Bereits heute zählt das Land rund 500 Nahwärmenetze. Der große Vorteil der dezentralen Erzeugung sind die geringen „Transport“-Kosten und die Entlastung für das Netz. So deckt Hyllie, ein Stadtteil von Malmö, der 2010 als „intelligente Stadt der Zukunft“ konzipiert wurde, seinen Energiebedarf komplett aus lokal erzeugtem Biogas, Biomasse, Solarenergie, Abfall und Windkraft. Das gesamte System funktioniert über ein intelligentes Netz, das sich in Abhängigkeit von Sonneneinstrahlung und Wind in Echtzeit an die Wetterbedingungen anpasst.

Omexom, die Energieinfrastruktur-Marke von VINCI Energies, ist auf diesem Pioniermarkt sehr aktiv. Insbesondere über das neue Innovationszentrum in Stockholm namens The Hive entwickelt Omexom dort ein breites Spektrum an Know-how, unter anderem für die Anbindung erneuerbarer Energiequellen ans Stromnetz, für Elektromobilität, Energieeffizienz oder Energiespeicherung.

Pionierarbeit

Beim Thema Energiewende scheint Schweden immer eine Nasenlänge voraus zu sein. Auf der Ostseeinsel Gotland wird in einem Pilotversuch der israelischen Firma Electreon mit Unterstützung von Eitech Electro AB, einer Business Unit von VINCI Energies, eine „elektrische Straße“ getestet, auf der die Fahrzeugbatterien während der Fahrt aufgeladen werden.

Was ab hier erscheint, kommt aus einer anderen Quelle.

(* ===== verification/BehaviorServer.v ===== *)
(** * The behavior server ([nav2_behaviors]: [behavior_server.hpp], [behavior_server.cpp])

    The node loads behaviors, which are plugins, gives them the collision checkers of the costmaps
    they ask for, and passes its transitions on to them. The subscribers of the costmaps and the
    footprints are those of [CostmapTopics]; bonds and logs are left out. *)

From stdpp Require Import base option list numbers strings.
From Stdlib Require Import ZArith Lia SpecFloat String.
From S2P Require Import Prelude Float64 Parameters CollisionSources VelocitySmoother NavMessages ActionServer ActionTask PluginNode CostmapTopics TimedBehavior.

(** [nav2_core::Behavior]: [behavior_configure] has the name and tells which checkers are not null. *)
Class BehaviorPlugins (B E : Type) : Type := {
  load_behavior : string -> E -> outcome B * E;
  behavior_configure : string -> bool -> bool -> virtual B E ();
  behavior_cleanup : virtual B E ();
  behavior_activate : virtual B E ();
  behavior_deactivate : virtual B E ();
  behavior_info : B -> TimedBehavior.CostmapInfoType }.

Module BehaviorServer.
Import TimedBehavior(CostmapInfoType, NO_COSTMAP, LOCAL, GLOBAL, BOTH) Methods Parameters.

(** The subscribers and the checker of a costmap; null or not. *)
Record resources : Type := mk_resources { costmap_sub_ : bool; footprint_sub_ : bool; collision_checker_ : bool }.
Definition no_resources : resources := mk_resources false false false.
Definition new_resources : resources := mk_resources true true true.

Record behavior_server (B E : Type) : Type := mk_behavior_server {
  behaviors_ : list B;
  behavior_ids_ : list string;
  behavior_types_ : list string;
  local_ : resources;
  global_ : resources;
  tf_ : bool;
  transform_listener_ : bool;
  world : E }.
Arguments mk_behavior_server {B E}.
Arguments behaviors_ {B E}.
Arguments behavior_ids_ {B E}.
Arguments behavior_types_ {B E}.
Arguments local_ {B E}.
Arguments global_ {B E}.
Arguments tf_ {B E}.
Arguments transform_listener_ {B E}.
Arguments world {B E}.

Section Server.
Context {B E : Type} `{!BehaviorPlugins B E} `{!NodeParameters}.

Abbreviation transition := (ST (behavior_server B E)).

Definition set_behaviors l e (s : behavior_server B E) : behavior_server B E :=
  mk_behavior_server l (behavior_ids_ s) (behavior_types_ s) (local_ s) (global_ s) (tf_ s) (transform_listener_ s) e.
Definition set_types l (s : behavior_server B E) : behavior_server B E :=
  mk_behavior_server (behaviors_ s) (behavior_ids_ s) l (local_ s) (global_ s) (tf_ s) (transform_listener_ s) (world s).
Definition set_resources local global (s : behavior_server B E) : behavior_server B E :=
  mk_behavior_server (behaviors_ s) (behavior_ids_ s) (behavior_types_ s) local global (tf_ s) (transform_listener_ s) (world s).
Definition set_tf b (s : behavior_server B E) : behavior_server B E :=
  mk_behavior_server (behaviors_ s) (behavior_ids_ s) (behavior_types_ s) (local_ s) (global_ s) b b (world s).

Definition default_ids_ : list string := ["spin"; "backup"; "drive_on_heading"; "wait"]%string.
Definition default_types_ : list string :=
  ["nav2_behaviors::Spin"; "nav2_behaviors::BackUp"; "nav2_behaviors::DriveOnHeading"; "nav2_behaviors::Wait"]%string.

Definition param {S A} (view : parameter -> option A) (name : string) (d : A) : ST S A := query (fun _ => read_or view name d).

(** The parameters the constructor declares; the types have defaults if the names are the default ones. *)
Definition new (e : E) : res (behavior_server B E) :=
  _ ← read_or as_string "local_costmap_topic" "local_costmap/costmap_raw"%string;
  _ ← read_or as_string "global_costmap_topic" "global_costmap/costmap_raw"%string;
  _ ← read_or as_string "local_footprint_topic" "local_costmap/published_footprint"%string;
  _ ← read_or as_string "global_footprint_topic" "global_costmap/published_footprint"%string;
  _ ← read_or as_double "cycle_frequency" (f64_of_Z 10);
  ids ← read_or as_string_array "behavior_plugins" default_ids_;
  _ ← (if bool_decide (ids = default_ids_)
       then for_list (fun p _ => _ ← read_or as_string (p.1 ++ ".plugin")%string p.2; Ok tt) (zip default_ids_ default_types_) tt
       else Ok tt);
  _ ← read_or as_string "local_frame" "odom"%string;
  _ ← read_or as_string "global_frame" "map"%string;
  _ ← read_or as_string "robot_base_frame" "base_link"%string;
  _ ← read_or as_double "transform_tolerance" VelocitySmoother.tenth;
  Ok (mk_behavior_server [] ids [] no_resources no_resources false false e).

(** A virtual call of [behaviors_[i]]. *)
Definition call_behavior {A} (i : nat) (f : virtual B E A) : transition A := fun s =>
  match behaviors_ s !! i with
  | None => (UB, s)
  | Some b =>
      let '(o, b, e) := f b (world s) in
      (of_outcome o, set_behaviors (<[i := b]> (behaviors_ s)) e s)
  end.

(** The calls of [n] behaviors from the [i]-th one on. *)
Fixpoint each_behavior (n i : nat) (f : nat -> virtual B E ()) : transition () :=
  match n with
  | O => mret tt
  | S n => _ ← call_behavior i (f i); each_behavior n (S i) f
  end.

Definition all_behaviors (f : virtual B E ()) : transition () :=
  s ← get; each_behavior (List.length (behaviors_ s)) 0 (fun _ => f).

Definition on_cleanup : transition bool :=
  _ ← all_behaviors behavior_cleanup;
  _ ← modify (fun s => set_behaviors [] (world s) s);
  _ ← modify (set_tf false);
  _ ← modify (set_resources no_resources no_resources);
  mret true.

(** The default of the type of the [i]-th behavior, where it was declared. *)
Definition default_type (ids : list string) (i : nat) : option string :=
  if bool_decide (ids = default_ids_) then default_types_ !! i else None.

(** The loop of [loadBehaviorPlugins], from the [i]-th name on. *)
Fixpoint load_behaviors (all ids : list string) (i : nat) : transition () :=
  match ids with
  | [] => mret tt
  | id :: ids =>
      type ← query (fun _ => PluginNode.get_plugin_type_param (default_type all i) id);
      _ ← modify (fun s => set_types (<[i := type]> (behavior_types_ s)) s);
      _ ← (fun s =>
        let '(o, e) := load_behavior type (world s) in
        match o with
        | Returned b => (Ok tt, set_behaviors (behaviors_ s ++ [b]) e s)
        | Raised x => (Throw x, set_behaviors (behaviors_ s) e s)
        end) : transition ();
      load_behaviors all ids (S i)
  end.

Definition loadBehaviorPlugins : transition bool :=
  s ← get;
  catch (_ ← load_behaviors (behavior_ids_ s) (behavior_ids_ s) 0; mret true)
    (fun e => if PluginNode.is_std e then Some (mret false) else None).

Definition configureBehaviorPlugins : transition () :=
  s ← get;
  each_behavior (List.length (behavior_ids_ s)) 0 (fun i =>
    behavior_configure (nth i (behavior_ids_ s) ""%string) (collision_checker_ (local_ s)) (collision_checker_ (global_ s))).

(** The loop that finds out which costmaps are needed. *)
Fixpoint costmaps_needed (l : list CostmapInfoType) (local global : bool) : bool * bool :=
  match l with
  | [] => (local, global)
  | BOTH :: _ => (true, true)
  | LOCAL :: l => costmaps_needed l true global
  | GLOBAL :: l => costmaps_needed l local true
  | NO_COSTMAP :: l => costmaps_needed l local global
  end.

Definition setupResourcesForBehaviorPlugins : transition () :=
  _ ← param as_string "local_costmap_topic" "local_costmap/costmap_raw"%string;
  _ ← param as_string "global_costmap_topic" "global_costmap/costmap_raw"%string;
  _ ← param as_string "local_footprint_topic" "local_costmap/published_footprint"%string;
  _ ← param as_string "global_footprint_topic" "global_costmap/published_footprint"%string;
  _ ← param as_string "robot_base_frame" "base_link"%string;
  _ ← param as_double "transform_tolerance" VelocitySmoother.tenth;
  s ← get;
  let '(local, global) := costmaps_needed (behavior_info <$> behaviors_ s) false false in
  modify (set_resources (if local then new_resources else local_ s) (if global then new_resources else global_ s)).

(** The types get as many places as there are names. *)
Definition on_configure : transition bool :=
  _ ← modify (set_tf true);
  _ ← modify (fun s => set_types (take (List.length (behavior_ids_ s)) (behavior_types_ s) ++
    replicate (List.length (behavior_ids_ s) - List.length (behavior_types_ s)) ""%string) s);
  loaded ← loadBehaviorPlugins;
  if negb (loaded : bool) then _ ← on_cleanup; mret false else
  _ ← setupResourcesForBehaviorPlugins;
  _ ← configureBehaviorPlugins;
  mret true.

Definition on_activate : transition bool := _ ← all_behaviors behavior_activate; mret true.
Definition on_deactivate : transition bool := _ ← all_behaviors behavior_deactivate; mret true.
Definition on_shutdown : transition bool := mret true.

(** ** Laws *)

Definition wants_local (i : CostmapInfoType) : bool := match i with LOCAL | BOTH => true | _ => false end.
Definition wants_global (i : CostmapInfoType) : bool := match i with GLOBAL | BOTH => true | _ => false end.

(** The loop, which stops at the first behavior that wants both, finds all that is wanted. *)
Lemma costmaps_needed_spec l : forall local global,
  costmaps_needed l local global = (local || existsb wants_local l, global || existsb wants_global l).
Proof.
  induction l as [|[] l IH]; intros local global; cbn; rewrite ?IH, ?orb_false_r, ?orb_true_r; try done; by destruct local, global.
Qed.

(** Every behavior gets the checkers that it wants. *)
Lemma setup_provides (s s' : behavior_server B E) i b : setupResourcesForBehaviorPlugins s = (Ok tt, s') -> behaviors_ s !! i = Some b ->
  behaviors_ s' = behaviors_ s /\
  (wants_local (behavior_info b) = true -> collision_checker_ (local_ s') = true) /\
  (wants_global (behavior_info b) = true -> collision_checker_ (global_ s') = true).
Proof.
  intros Hs Hi. assert (In (behavior_info b) (behavior_info <$> behaviors_ s)) as Hin.
  { apply list_elem_of_In, list_elem_of_fmap. exists b. split; [done|]. by eapply list_elem_of_lookup_2. }
  unfold setupResourcesForBehaviorPlugins, param, query, modify, get in Hs. expose in Hs.
  repeat match type of Hs with context [match read_or ?a ?b ?c with _ => _ end] => destruct (read_or a b c); try discriminate Hs end.
  rewrite costmaps_needed_spec in Hs. cbn in Hs. injection Hs as <-. cbn. split; [done|].
  split; intros Hw.
  - assert (existsb wants_local (behavior_info <$> behaviors_ s) = true) as -> by (apply existsb_exists; by eexists). done.
  - assert (existsb wants_global (behavior_info <$> behaviors_ s) = true) as -> by (apply existsb_exists; by eexists). done.
Qed.

Lemma cleanup_clears (s s' : behavior_server B E) b : on_cleanup s = (Ok b, s') ->
  b = true /\ behaviors_ s' = [] /\ tf_ s' = false /\ local_ s' = no_resources /\ global_ s' = no_resources.
Proof.
  unfold on_cleanup, modify. expose. destruct (all_behaviors behavior_cleanup s) as [[[]|e|] s1]; [|done|done].
  by intros [= <- <-].
Qed.

(** A configuration that fails leaves nothing behind. *)
Lemma failed_configure (s s' : behavior_server B E) : on_configure s = (Ok false, s') ->
  behaviors_ s' = [] /\ tf_ s' = false /\ local_ s' = no_resources /\ global_ s' = no_resources.
Proof.
  unfold on_configure, modify. expose. destruct (loadBehaviorPlugins _) as [[[|]|e|] s1]; cbn [negb]; [|intros Hc|done|done].
  - destruct (setupResourcesForBehaviorPlugins s1) as [[u|e|] s2]; [|done|done].
    by destruct (configureBehaviorPlugins s2) as [[v|e|] s3].
  - destruct (on_cleanup s1) as [[b|e|] s2] eqn:Hu; [|done|done]. apply cleanup_clears in Hu as [_ Hu].
    injection Hc as <-. exact Hu.
Qed.
End Server.
End BehaviorServer.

Dieses Projekt mit dem Namen Smartroad Gotland hat im Herbst 2020 begonnen und läuft bis Frühjahr 2022. Es soll den Anteil des Straßenverkehrs an den CO2-Emissionen des Landes verringern. Smartroad Gotland ist eines der vier aktuellen Versuchsprojekte in Schweden. Das Land plant den Bau von ca. 2.000 km Induktionsstraßen mit geschätzten Gesamtkosten von 3 Milliarden Euro.

 


Nimmt das Batterierecycling Fahrt auf?

Am 29. Dezember 2021 hat der schwedische Batteriehersteller Northvolt seine erste Batteriezelle aus 100 % recyceltem Nickel, Mangan und Kobalt produziert. Das Unternehmen hat sich dazu verpflichtet, seine Batterien bis 2030 zu mindestens 50 % aus recycelten Materialien zu fertigen. 2019 hat der Bau von Revolt Ett, seiner Recyclinganlage in Skellefteå im Norden des Landes begonnen. Die volle Produktionskapazität dieser „Gigafactory“ liegt bei 60 GWh – das sind genug Batterien, um jedes Jahr eine Million Elektrofahrzeuge auszustatten.